The Winding Way to Finding Our True Selves

by | Mar 1, 2022 | Art Tours

Dr Gindi is one of Switzerland’s foremost sculptors. Every month in "Art Views" she shares her reflections on art from an artist’s perspective. Educated as a medical doctor, she sees her work as a means of exploring notions of infinity and metamorphosis.

In my last two columns, I have reflected on some of the obstacles that hinder our potential and are central to my sculptures in the series “Fractured Reality.” The accelerated pace of our media-saturated world today bombards us with an overwhelming stream of information that can fuel our mounting alienation if we allow ourselves to succumb to fear and shame. Grappling with these debilitating states of mind alleviates their nefarious effect and opens the door to transformative experiences that offer ways of countering the lack of empathy and ensuing estrangement that plague our global societies. Paradoxically, technological advancements hold the promise of interconnectivity yet these tools that claim to facilitate togetherness often exacerbate isolation. On the other hand, the complex challenges we face are a natural part of life and can provide opportunities for growth and transformation. 
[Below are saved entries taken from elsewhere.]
(** The [try] block either raises before anything is sent, or parses the
    request, builds the prompt of the working history, sends the one request
    and returns what [respond] makes of the answer. *)
Lemma lambda_handler_try_cases (event : value) (context : LambdaContext)
    (w w' : world) (out : result response) :
  handler_try event context w = (out, w') ->
  (sent w' = sent w /\ exists e, out = Raise e)
  \/ (exists raw parsed message items prompt,
        Py.getitem event "body" = Return raw
        /\ json_loads loads raw = Return parsed
        /\ Py.getitem parsed "message" = Return message
        /\ Py.get parsed "conversationHistory" (VList []) = Return (VList items)
        /\ build_prompt (VList (items ++ [user_turn message])) = Return prompt
        /\ identity_passes event
        /\ sent w' = (sent w ++ [generate_request dumps prompt])%list
        /\ out = respond dumps items message
                   (answer_result loads (urlopen (generate_request dumps prompt)))).
Proof.
  unfold lambda_handler_try. intros H.
  step H as c w0 Hc; [now inversion Hc|].
  unfold get_bedrock_client in Hc. injection Hc as <- <-.
  step H as u w1 Hcl;
    [left; split; [now apply (client_lines_sent _ _ _ _ _ Hcl) | eauto]|].
  apply client_lines_sent in Hcl.
  pure_step H as has_context Hctx; [left; split; [congruence | eauto]|].
  assert (A : forall (r : result bool) (w2 : world),
             (if has_context then
                rc <- lift (Py.getitem event "requestContext") ;;
                lift (Py.contains "authorizer" rc)
              else ret false) w1 = (r, w2) ->
             w2 = w1
             /\ (forall b, r = Return b -> has_context = true ->
                 exists rc, Py.getitem event "requestContext" = Return rc
                            /\ Py.contains "authorizer" rc = Return b)).
  { intros r w2 E. destruct has_context.
    - pure_step E as rc Hrc; [split; [congruence | discriminate]|].
      apply lift_inv in E. destruct E as [E ->].
      split; [reflexivity|]. intros b -> _. now exists rc.
    - apply ret_inv in E. destruct E as [-> ->].
      split; [reflexivity | discriminate]. }
  step H as has_authorizer w2 Hau.
  { apply A in Hau. destruct Hau as [-> _]. left. split; [assumption | eauto]. }
  apply A in Hau. destruct Hau as [-> HA].
  step H as u' w3 Hid.
  { apply identity_lines in Hid. destruct Hid as [-> _].
    left. split; [assumption | eauto]. }
  apply identity_lines in Hid. destruct Hid as [-> HI].
  assert (ID : identity_passes event).
  { intros rc C1 G1 C2.
    assert (has_context = true) as -> by congruence.
    destruct (HA _ eq_refl eq_refl) as (rc0 & G0 & C0).
    assert (rc0 = rc) as -> by congruence.
    assert (has_authorizer = true) as -> by congruence.
    destruct (HI u' eq_refl eq_refl) as (rc' & au & ui & G1' & G2 & G3 & D).
    assert (rc' = rc) as -> by congruence. now exists au, ui. }
  pure_step H as raw Hraw; [left; split; [assumption | eauto]|].
  pure_step H as parsed Hparsed; [left; split; [assumption | eauto]|].
  pure_step H as message Hmessage; [left; split; [assumption | eauto]|].
  pure_step H as history Hhistory; [left; split; [assumption | eauto]|].
  pure_step H as copied Hcopy; [left; split; [assumption | eauto]|].
  pure_step H as messages Happend; [left; split; [assumption | eauto]|].
  pure_step H as prompt Hprompt; [left; split; [assumption | eauto]|].
  assert (exists items, history = VList items /\ copied = VList items
                        /\ messages = VList (items ++ [user_turn message]))
    as (items & -> & -> & ->).
  { destruct history; cbn in Hcopy; try discriminate; injection Hcopy as <-;
      cbn in Happend; try discriminate.
    injection Happend as <-. now exists items. }
  change (VDict [("prompt", VStr prompt); ("max_new_tokens", VInt 512);
                 ("temperature", VFloat 0.7); ("top_p", VFloat 0.9);
                 ("do_sample", VBool true)])
    with (generation_request prompt) in H.
  right. exists raw, parsed, message, items, prompt.
  repeat (split; [assumption|]).
  step H as res w4 Hinv.
  - rewrite invoke_model_run in Hinv. injection Hinv as E <-. cbn [sent].
    split; [now rewrite Hcl|]. unfold respond. now rewrite E.
  - rewrite invoke_model_run in Hinv. injection Hinv as E <-.
    unfold respond. rewrite E. cbn [rbind sent].
    pure_step H as assistant_response Hres; [split; [now rewrite Hcl | now rewrite Hres]|].
    rewrite Hres. cbn [rbind].
    pure_step H as final Hfinal; [discriminate|].
    cbn in Hfinal. injection Hfinal as <-.
    apply ret_inv in H. destruct H as [-> ->]. cbn [sent].
    split; [now rewrite Hcl|].
    rewrite <- app_assoc. reflexivity.
Qed.
(** Lines 741-770 and 800-802 of [handle_withdraw_details]: the request
    itself, once the method is known and its flag is deleted ([d]).  The
    call of line 766 comes after the [INSERT] of line 752 and the
    [UPDATE] of line 762 and before the [conn.commit()] of line 769. *)
Definition process_withdrawal (update : Update) (method upper account : string)
    (d : UserData) (st : State) : State * Reply :=
  let uid := user_id update in
  let st0 := set_user_data uid d st in
  let conn := get_db st0 in
  match users (seen conn) !! uid, withdraw_amount d with
  | Some u, Some amount =>
      let balance_before := balance u in
      let wid := next_rowid withdrawal_id (withdrawals (seen conn)) in
      let row := mkWithdrawal wid uid amount method account WdPending (now update)
                              None None None in
      let conn := execute (λ s, set_withdrawals (withdrawals s ++ [row]) s) conn in
      let balance_after := (balance_before - amount)%float in
      let conn := execute
                    (update_user uid
                       (λ r, set_total_withdrawn (total_withdrawn r + amount)%float
                               (set_balance balance_after r))) conn in
      match log_transaction uid TxWithdrawalRequest amount balance_before balance_after
              ("Withdrawal request #" +:+ pretty wid +:+ " via " +:+ upper)
              (now update) None conn with
      | None =>
          (* line 766 raises: nothing is committed, the flag stays
             deleted and the amount and the method stay *)
          (st0, Raised)
      | Some conn =>
          (set_user_data uid (set_withdraw_method None (set_withdraw_amount None d))
             (commit conn),
           WithdrawalRequested wid amount)
      end
  | _, _ =>
      (* [c.fetchone()[0]] on no row, or [balance_before - None]: nothing
         is committed, the flag stays deleted *)
      (st0, Raised)
  end.

(** [handle_withdraw_details] (lines 722-802). *)
Definition handle_withdraw_details (update : Update) (text : string) (st : State)
    : State * Reply :=
  let d := get_user_data st (user_id update) in
  if negb (awaiting_upi_details d) && negb (awaiting_gateway_details d) then (st, NoReply)
  else if awaiting_upi_details d then
    if negb (contains_char "@" text) then (st, InvalidUpiId)
    else process_withdrawal update "upi" "UPI" text (set_awaiting_upi_details false d) st
  else process_withdrawal update "gateway" "GATEWAY" text
         (set_awaiting_gateway_details false d) st.

(** [admin_add_task] (lines 836-850): no check of the sender. *)
Definition admin_add_task (update : Update) (st : State) : State * Reply :=
  let uid := user_id update in
  (set_user_data uid (set_admin_action (Some "add_task") (get_user_data st uid)) st,
   AskTaskDetails).

(** [admin_handle_task_add] (lines 852-901). *)
Definition admin_handle_task_add (update : Update) (text : string) (st : State)
    : State * Reply :=
  let uid := user_id update in
  let d := get_user_data st uid in
  if negb (bool_decide (admin_action d = Some "add_task")) then (st, NoReply)
  else if negb (is_admin update) then (st, NoReply)
  else
    let parts := split_on "|" text in
    match parts with
    | p0 :: p1 :: rest =>
        match parse_float (strip p1) with
        | None => (st, InvalidReward)
        | Some reward =>
            let requirements := from_option strip "" (rest !! 0%nat) in
            let task_link := from_option strip "" (rest !! 1%nat) in
            let tid := next_rowid task_id (tasks st) in
            let row := mkTask tid (strip p0) reward requirements task_link true
                              (now update) uid in
            (set_user_data uid (set_admin_action None d)
               (set_tasks (tasks st ++ [row]) st),
             TaskAdded tid)
        end
    | _ => (st, InvalidTaskFormat)
    end.
(** X5.  The pre-check is a necessary condition: a scenario that has a
    solution passes it, so a scenario rejected early has none.  The teams
    have distinct names and the engine is one the constructor built. *)
Theorem precheck_necessary (l : LayoutConfiguration)
    (cad : Cadastro.CadastroTimesSinergias) (c : ConfiguracaoModelo)
    (self : ExecucaoModelo) (k : Z) (a : Lp.assignment) :
  Exec.init l cad c = inr self ->
  NoDup (map nome (Exec.times self)) ->
  Lp.feasible a (Exec.formulate self k) ->
  Exec._upper_bound_feasible self k = true /\
  Exec.pessoas self * k <= 5 * (cap_total self - folga_minima (cfg self)).
Proof.
  intros Hinit Hn Hf. pose proof (init_posicoes_nodup l cad c self Hinit) as Hp.
  assert (Hle : Exec.pessoas self * k <= 5 * (cap_total self - folga_minima (cfg self))).
  { rewrite <- (total_occupancy self Hn Hp k a Hf), (weekly_total_by_day self a Hn Hp).
    change 5 with (Z.of_nat (List.length DIAS_UTEIS)).
    apply sum_map_le_const. intros d Hd. now apply (day_total self k a Hf). }
  split; [|assumption].
  unfold Exec._upper_bound_feasible, Exec.demanda_dia.
  destruct (Qle_bool _ _) eqn:E; [reflexivity|].
  apply qle_bool_false in E.
  change (inject_Z (Z.of_nat (List.length DIAS_UTEIS))) with (inject_Z 5) in E.
  apply demanda_excede in E. lia.
Qed.

Lemma precheck_necessary_witness :
  Exec._upper_bound_feasible Exemplo.execA 2 = true.
Proof.
  exact (proj1 (precheck_necessary Exemplo.layoutA Exemplo.cadA Exemplo.cfgA
                  Exemplo.execA 2 Exemplo.solA eq_refl execA_nomes_nodup
                  solA_feasible)).
Defined.

(** ** Seats, tables and corridors of the venue *)

Lemma posicao_id_inj (c1 c2 m1 m2 p1 p2 : Z) :
  Exec.posicao_id (Exec.mesa_id (Exec.corredor_nome c1) m1) p1 =
  Exec.posicao_id (Exec.mesa_id (Exec.corredor_nome c2) m2) p2 ->
  c1 = c2 /\ m1 = m2 /\ p1 = p2.
Proof.
  unfold Exec.posicao_id, Exec.mesa_id. rewrite !append_assoc_str. intros H.
  apply cut_at_first in H; try apply corredor_nome_free.
  destruct H as [Hc H]. apply corredor_nome_inj in Hc.
  cbn [String.append] in H. injection H as H.
  apply cut_at_first in H; try apply str_free.
  destruct H as [Hm [= Hp]].
  repeat split; [assumption | now apply str_inj | now apply str_inj].
Qed.

Lemma posicoes_table_keys_nodup (l : LayoutConfiguration) :
  NoDup (Py.dict_keys (Exec.posicoes_table l (Exec.mesas_table l))).
Proof.
  unfold Exec.posicoes_table. rewrite keys_flat_map. apply nodup_flat_map.
  - eapply NoDup_map_inv. apply (mesas_table_keys_nodup l).
  - intros item _. unfold Py.dict_keys. rewrite map_map.
    apply Injective_map_NoDup_in; [|apply range_nodup].
    intros x y _ _ H. cbn [fst] in H. unfold Exec.posicao_id in H.
    assert (E : String.length (fst item ++ "_P" ++ Py.str x)
                = String.length (fst item ++ "_P" ++ Py.str y)) by now rewrite H.
    clear E. revert H. generalize (fst item) as s.
    induction s as [|ch s IH]; cbn [String.append]; intros H.
    + injection H as H. now apply str_inj.
    + injection H as H. now apply IH.
  - intros [ma [ca ia]] [mb [cb ib]] y Ha Hb. unfold Py.dict_keys.
    rewrite !map_map, !in_map_iff. cbn [fst snd].
    intros (p1 & <- & _) (p2 & H & _).
    apply mesas_table_in in Ha, Hb.
    destruct Ha as (na & _ & -> & ->), Hb as (nb & _ & -> & ->).
    apply posicao_id_inj in H. destruct H as (-> & -> & _). reflexivity.
Qed.

Lemma lista_posicoes_table (l : LayoutConfiguration) :
  Exec._lista_posicoes l (Exec.mesas_table l) =
  Exec.posicoes_table l (Exec.mesas_table l).
Proof.
  rewrite lista_posicoes_comprehension.
  apply (dict_of_list_nodup String.eqb string_eqb_eq), posicoes_table_keys_nodup.
Qed.

Lemma nth_seq_all {A} (l : list A) (d : A) :
  map (fun i => nth i l d) (seq 0 (List.length l)) = l.
Proof.
  induction l as [|x l IH]; [reflexivity|].
  cbn [List.length seq map nth]. f_equal.
  rewrite <- seq_shift, map_map. exact IH.
Qed.

Lemma length_flat_map_sum {A B} (f : A -> list B) (l : list A) :
  Z.of_nat (List.length (flat_map f l)) =
  fold_right Z.add 0 (map (fun x => Z.of_nat (List.length (f x))) l).
Proof.
  induction l as [|x l IH]; [reflexivity|].
  cbn [flat_map map fold_right]. rewrite length_app, Nat2Z.inj_add, IH. reflexivity.
Qed.

Lemma mesas_table_length (l : LayoutConfiguration) :
  Layout.well_formed l ->
  Z.of_nat (List.length (Exec.mesas_table l)) =
  fold_right Z.add 0 (tables_per_corridor l).
Proof.
  intros (Hn & _ & Hlen & Hpos). unfold Exec.mesas_table.
  rewrite length_flat_map_sum. unfold Py.range at 2.
  replace (Z.to_nat (num_corridors l + 1 - 1))
    with (List.length (tables_per_corridor l)) by lia.
  rewrite map_map.
  transitivity (fold_right Z.add 0
                  (map (fun i => nth i (tables_per_corridor l) 0)
                       (seq 0 (List.length (tables_per_corridor l)))));
    [|now rewrite nth_seq_all].
  f_equal. apply map_ext_in. intros i Hi. apply in_seq in Hi.
  rewrite length_map, range_length.
  replace (Z.to_nat (1 + Z.of_nat i - 1)) with i by lia.
  assert (Hnth : 0 < nth i (tables_per_corridor l) 0).
  { rewrite Forall_forall in Hpos. apply Hpos, nth_In. lia. }
  lia.
Qed.

Lemma fold_left_add_zero (l : list Z) :
  fold_left Z.add l 0 = fold_right Z.add 0 l.
Proof. rewrite fold_left_add. lia. Qed.

Lemma posicoes_table_length (l : LayoutConfiguration) (ms : Py.dict string (string * Z)) :
  0 <= positions_per_table l ->
  Z.of_nat (List.length (Exec.posicoes_table l ms)) =
  Z.of_nat (List.length ms) * positions_per_table l.
Proof.
  intros Hp. unfold Exec.posicoes_table. rewrite length_flat_map_sum.
  rewrite (sum_map_ext_in _ (fun _ => positions_per_table l * 1)).
  - rewrite sum_map_scale. clear Hp.
    induction ms as [|x ms IH]; cbn [map fold_right List.length]; [lia|].
    rewrite Nat2Z.inj_succ. lia.
  - intros x _. rewrite length_map, range_length. lia.
Qed.

Lemma init_capacity (l : LayoutConfiguration)
    (cad : Cadastro.CadastroTimesSinergias) (c : ConfiguracaoModelo)
    (self : ExecucaoModelo) :
  Layout.well_formed l -> Exec.init l cad c = inr self ->
  cap_total self = Main.max_seats l /\
  Z.of_nat (List.length (mesas self)) = fold_left Z.add (tables_per_corridor l) 0 /\
  cap_total self = Z.of_nat (List.length (mesas self)) * positions_per_table l /\
  0 < cap_total self.
Proof.
  intros Hwf Hinit. pose proof (cap_total_positive l cad c self Hwf Hinit) as Hpos.
  rewrite (exec_init_well_formed cad c Hwf) in Hinit. injection Hinit as <-.
  cbn [cap_total mesas] in *. rewrite lista_posicoes_table in *.
  assert (Hp : 0 <= positions_per_table l) by (destruct Hwf as (_ & Hp & _); lia).
  rewrite (posicoes_table_length l _ Hp), (mesas_table_length l Hwf) in *.
  unfold Main.max_seats. rewrite fold_left_add_zero. repeat split; auto.
Qed.

(** X6.  The seat capacity of the engine of a valid layout is the number
    of tables times the seats per table, the figure the team page
    computes from the layout; the tables number the sum of the table
    counts of the corridors. *)
Theorem capacity_is_tables_times_seats (l : LayoutConfiguration)
    (cad : Cadastro.CadastroTimesSinergias) (c : ConfiguracaoModelo)
    (self : ExecucaoModelo) :
  Layout.well_formed l -> Exec.init l cad c = inr self ->
  cap_total self = Main.max_seats l /\
  Z.of_nat (List.length (mesas self)) = fold_left Z.add (tables_per_corridor l) 0 /\
  cap_total self = Z.of_nat (List.length (mesas self)) * positions_per_table l /\
  0 < cap_total self.
Proof. exact (init_capacity l cad c self). Qed.

Lemma capacity_is_tables_times_seats_witness :
  cap_total Exemplo.execA = Main.max_seats Exemplo.layoutA.
Proof.
  exact (proj1 (capacity_is_tables_times_seats Exemplo.layoutA Exemplo.cadA
                  Exemplo.cfgA Exemplo.execA layoutA_well_formed eq_refl)).
Defined.

Lemma in_posicoes_table (l : LayoutConfiguration) (c i p : Z) :
  Exec.is_table l c i -> 1 <= p <= positions_per_table l ->
  In (Exec.posicao_id (Exec.mesa_id (Exec.corredor_nome c) i) p,
      (Exec.mesa_id (Exec.corredor_nome c) i, Exec.corredor_nome c))
     (Exec.posicoes_table l (Exec.mesas_table l)).
Proof.
  intros Ht Hp. unfold Exec.posicoes_table. apply in_flat_map.
  eexists. split; [apply (in_mesas_table Ht)|].
  apply in_map_iff. exists p. split; [reflexivity | apply range_in; lia].
Qed.

Lemma filter_row (m m0 c0 : string) (ps : list Z) :
  filter (fun item : string * (string * string) => String.eqb (fst (snd item)) m)
         (map (fun p => (Exec.posicao_id m0 p, (m0, c0))) ps)
  = if String.eqb m0 m then map (fun p => (Exec.posicao_id m0 p, (m0, c0))) ps else [].
Proof.
  induction ps as [|p ps IH]; cbn [map filter fst snd].
  - now destruct (String.eqb m0 m).
  - rewrite IH. now destruct (String.eqb m0 m).
Qed.

Lemma pos_mesa_of_table (l : LayoutConfiguration) (ms : Py.dict string (string * Z))
    (m : string) (v : string * Z) :
  NoDup (Py.dict_keys ms) -> In (m, v) ms ->
  map fst (filter (fun item : string * (string * string) =>
                     String.eqb (fst (snd item)) m)
                  (Exec.posicoes_table l ms))
  = map (Exec.posicao_id m) (Py.range 1 (positions_per_table l + 1)).
Proof.
  unfold Exec.posicoes_table.
  induction ms as [|[m0 v0] ms IH]; intros Hnd Hin; [destruct Hin|].
  cbn [flat_map fst snd]. rewrite filter_app, map_app, filter_row.
  inversion Hnd as [|? ? Hni Hnd']; subst.
  destruct Hin as [[= -> ->] | Hin].
  - rewrite String.eqb_refl, map_map. cbn [fst].
    assert (E : filter (fun item : string * (string * string) =>
                          String.eqb (fst (snd item)) m)
                  (flat_map (fun item : string * (string * Z) =>
                     map (fun p => (Exec.posicao_id (fst item) p, (fst item, fst (snd item))))
                         (Py.range 1 (positions_per_table l + 1))) ms) = []).
    { clear IH Hnd Hnd'. induction ms as [|[m1 v1] ms IH1]; [reflexivity|].
      cbn [flat_map fst snd]. rewrite filter_app, filter_row.
      destruct (String.eqb_spec m1 m) as [-> | _].
      - exfalso. apply Hni. now left.
      - apply IH1. intros H. apply Hni. now right. }
    rewrite E. cbn [map]. now rewrite app_nil_r.
  - destruct (String.eqb_spec m0 m) as [-> | _].
    + exfalso. apply Hni. change m with (fst (m, v)). now apply in_map.
    + cbn [map app]. now apply IH.
Qed.
Lemma X11_zero_max_never_trims_witness :
  let memory :=
    Fallback.extract_memories "2024-01-02T00:00:00" "fix: one" "alice" None in
  let stored :=
    Fallback.store_memories 0 "2024-01-02T00:00:00" Samples.fs_fifty
      "fix: one" "alice" None in
  stored.2 = Ok memory
  ∧ Fallback.entries stored.1 (Fallback.agent_file "alice")
    = Fallback.entries Samples.fs_fifty (Fallback.agent_file "alice")
      ++ [Doc memory].
Proof.
  apply (X11_zero_max_never_trims "2024-01-02T00:00:00" Samples.fs_fifty
           "fix: one" "alice" None).
  change (Fallback.entries Samples.fs_fifty (Fallback.agent_file "alice"))
    with (replicate 50 (Doc Samples.memory)).
  apply Forall_replicate. unfold Samples.memory. by eexists _, _, _, _.
Defined.

(** ** [clean_memories]: what a run can and cannot do *)

Section Cleaning.

Variable fromisoformat : string → option DateTime.
Variables (cutoff : Z) (scope : string).

(** The loop [for memory in memories] of one file, when it ends without an
    exception: the memories kept are a sublist of the memories read, every
    memory is either kept or counted as deleted, and a memory for which
    [should_delete] is false is kept. *)
Lemma split_memories_spec (ms : list Json) (acc acc' : list Json * nat) :
  foldM (Fallback.split_memory fromisoformat cutoff scope) acc ms = Ok acc' →
  ∃ kept, acc'.1 = acc.1 ++ kept
          ∧ kept `sublist_of` ms
          ∧ (length kept + acc'.2 = length ms + acc.2)%nat
          ∧ (∀ m, m ∈ ms →
                  Fallback.should_delete fromisoformat cutoff scope m = Ok false →
                  m ∈ kept)
          ∧ (Fallback.scope_by_age scope = false → acc'.2 = acc.2).
Proof.
  revert acc. induction ms as [| m ms IH]; intros acc.
  - intros [= <-]. exists []. rewrite app_nil_r.
    repeat split; try done; intros m H; by apply elem_of_nil in H.
  - cbn [foldM].
    destruct (Fallback.split_memory fromisoformat cutoff scope acc m)
      as [acc1 |] eqn:Hstep; simpl; [| discriminate].
    unfold Fallback.split_memory in Hstep.
    destruct (Fallback.should_delete fromisoformat cutoff scope m) as [d |] eqn:Hd;
      simpl in Hstep; [| discriminate].
    injection Hstep as <-. intros Hfold.
    destruct (IH _ Hfold) as (kept & E & Hsub & Hlen & Hkeep & Hscope).
    destruct d; simpl in *.
    + exists kept. split; [exact E |]. split; [by apply sublist_cons |].
      split; [lia |]. split.
      * intros m' Hm' Hf. apply elem_of_cons in Hm' as [-> | Hm'];
          [congruence | by apply Hkeep].
      * intros Hs. exfalso. revert Hd. unfold Fallback.should_delete.
        destruct (Py.get m "timestamp" (JStr "")); [| discriminate].
        simpl. rewrite Hs. discriminate.
    + exists (m :: kept). split; [by rewrite E, <- app_assoc |].
      split; [by apply sublist_skip |]. split; [simpl; lia |]. split.
      * intros m' Hm' Hf. apply elem_of_cons in Hm' as [-> | Hm'];
          [by left | right; by apply Hkeep].
      * exact Hscope.
Qed.

Lemma clean_file_accounted (dry : bool) (st : FS * Fallback.Results)
    (file_path : string) :
  Fallback.accounted st.2 →
  Fallback.accounted
    (Fallback.clean_file fromisoformat dry cutoff scope st file_path).2.
Proof.
  intros [Hsum Hscan]. unfold Fallback.clean_file.
  destruct (st.1 !! file_path) as [lines |]; [| by split].
  destruct (read_jsonl_lenient lines) as [| m ms] eqn:Hms; [by split |].
  destruct (foldM _ _ _) as [[filtered deleted] | e] eqn:Hfold.
  - apply split_memories_spec in Hfold as (kept & E & _ & Hlen & _).
    simpl in E, Hlen. subst filtered.
    assert (Fallback.accounted
              (Fallback.count_outcome
                 (Fallback.count_file st.2 (length (m :: ms)))
                 file_path deleted (length kept))) as H.
    { unfold Fallback.accounted. simpl in *. lia. }
    by destruct (negb dry && _).
  - unfold Fallback.accounted. simpl. lia.
Qed.

Lemma clean_file_no_age (dry : bool) (st : FS * Fallback.Results)
    (file_path : string) :
  Fallback.scope_by_age scope = false →
  let st' := Fallback.clean_file fromisoformat dry cutoff scope st file_path in
  st'.1 = st.1
  ∧ Fallback.memories_deleted st'.2 = Fallback.memories_deleted st.2
  ∧ Fallback.affected_agents st'.2 = Fallback.affected_agents st.2
  ∧ Fallback.affected_files st'.2 = Fallback.affected_files st.2.
Proof.
  intros Hscope. cbv zeta. unfold Fallback.clean_file.
  destruct (st.1 !! file_path) as [lines |]; [| done].
  destruct (read_jsonl_lenient lines) as [| m ms]; [done |].
  destruct (foldM _ _ _) as [[filtered deleted] | e] eqn:Hfold; [| done].
  apply split_memories_spec in Hfold as (_ & _ & _ & _ & _ & Hzero).
  simpl in Hzero. rewrite (Hzero Hscope).
  rewrite andb_false_r. simpl. by rewrite Nat.add_0_r.
Qed.

(** The memories of any file after a turn are a sublist of its memories
    before, and those that [should_delete] spares are still there. *)
Lemma clean_file_only_removes (dry : bool) (st : FS * Fallback.Results)
    (file_path other : string) :
  let st' := Fallback.clean_file fromisoformat dry cutoff scope st file_path in
  Fallback.memories_of st'.1 other `sublist_of` Fallback.memories_of st.1 other
  ∧ ∀ m, m ∈ Fallback.memories_of st.1 other →
         Fallback.should_delete fromisoformat cutoff scope m = Ok false →
         m ∈ Fallback.memories_of st'.1 other.
Proof.
  cbv zeta. destruct (decide (other = file_path)) as [-> | Hne].
  2: { unfold Fallback.memories_of, Fallback.entries.
       by rewrite clean_file_frame. }
  unfold Fallback.clean_file, Fallback.memories_of, Fallback.entries.
  destruct (st.1 !! file_path) as [lines |] eqn:Hfile;
    [| rewrite Hfile; by split].
  destruct (read_jsonl_lenient lines) as [| m0 ms] eqn:Hms;
    [rewrite Hfile; simpl; rewrite Hms; by split |].
  destruct (foldM _ _ _) as [[filtered deleted] | e] eqn:Hfold;
    [| simpl; rewrite Hfile; simpl; rewrite Hms; by split].
  apply split_memories_spec in Hfold as (kept & E & Hsub & _ & Hkeep & _).
  simpl in E. subst filtered.
  destruct (negb dry && _); simpl;
    [| rewrite Hfile; simpl; rewrite Hms; by split].
  rewrite lookup_insert_eq. simpl. rewrite read_jsonl_lenient_dump, Hms.
  split; [exact Hsub | exact Hkeep].
Qed.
I have witnessed how religious practices, philosophical enquiry, psychoanalysis also propose transformative paths to self-discovery as do the creative processes that imbue artworks and engage viewers. My series “Finding Ways” addresses the prospect of cherishing the imperfections that we feel compelled to conceal and eschew. In the bronze sculpture Sancta’s Broken Halo, a young woman exudes serenity and radiance. The golden patina of the bust emits a brightness echoed in the confidence of her forward-looking gaze. This brilliance further emanates from the aureole encircling her head like a crown, its cracks evoking the fractures that she has faced and overcome by revealing her vulnerability rather than repressing it. Our wounds and scars thus might be envisioned as badges of courage or medals of honor embellishing instead of marring the images we project of ourselves, which too often conform to an unrealistic ideal that is always shifting and beyond reach. 

Dr Gindi, Sancta’s Broken Halo. 58 x 46 x 34 cm – Bronze 2021

The Japanese tradition of Kintsugi—a centuries-old practice of cementing the broken shards of a shattered vessel with gold-laced lacquer—provides an apt metaphor for embracing fracture and flaws, and thereby transforming fragmented reality into an infinitely more balanced and beautiful state of being.  The philosophical, social, and environmental dimensions of this ancient method of mending objects relate to some of the most pressing global issues today. This no doubt accounts for current interest in the subtle technique by contemporary artists, who incorporate it into their artistic practices in innovative ways. Like pieces of pottery, humans also crack and may even break. People’s lives fall apart. Sancta’s Broken Halo radiates resilience, donning the fissured nimbus as a source of pride rather than sorrow and conveying a process of healing through repair and metamorphosis.

Tea bowl, Satsuma ware, White Satsuma type, Kagoshima prefecture, Japan, 17th century, Edo period, Stoneware with clear, crackled glaze, stained by ink; gold lacquer repairs

My entire body of work can thus be situated in an artistic lineage that privileges the transformative power of art. One of the most far-reaching movements of the twentieth-century, surrealism, sought to transform society through textual and pictorial techniques that gave free reign to the subconscious in order to demolish the confining edifice of rational thought. In turn, they championed analogical processes and the metaphorical power of alchemy to locate the marvelous in the everyday. Transformation is at the very core of American artist Dorothea Tanning’s multifaceted approach. Associated with the surrealists yet guarding her ferociously independent spirit, she created an unclassifiable oeuvre that ranges stylistically from meticulously-rendered figurative paintings of startling and haunting scenes or evanescent abstractions in which the human figure is barely identifiable to visceral soft sculptures evoking the female body, intriguing collages, and poetic writings. One of her most iconic works, titled Birthday (1942), the artist depicts herself staring intently at the viewer. Wearing an unbuttoned Elizabethan-style jacket and a draped skirt fashioned from anthropomorphic twigs, the young Tanning stands barefoot and bare-breasted near a hybrid gryphon-like being. Poised with her hand on the knob of an open door leading to an infinite suite of countless other doors, all partially ajar, Tanning seems both vulnerable and undaunted as she embarks on an inner journey of self-discovery.

Dorothea Tanning, Birthday, 1942. Oil on canvas.

The countenance of the young woman I have portrayed in Sancta’s Broken Halo evinces a similar state of consciousness. Determined and serene, Sancta furrows her brow ever so slightly, hinting at the precarious equilibrium she is striving to maintain. Although broken, her halo shines brightly, lighting the way in her search within while she also sets her sights on the vastness of the territory she is about to explore. Her eyes wide open, she is entranced with the dazzling peacefulness she perceives to be within her grasp. Sancta also seems to be addressing us,  inviting us to follow in her footsteps by relying on our inner compass to guide us as we forge the way to an expansive experience of the self.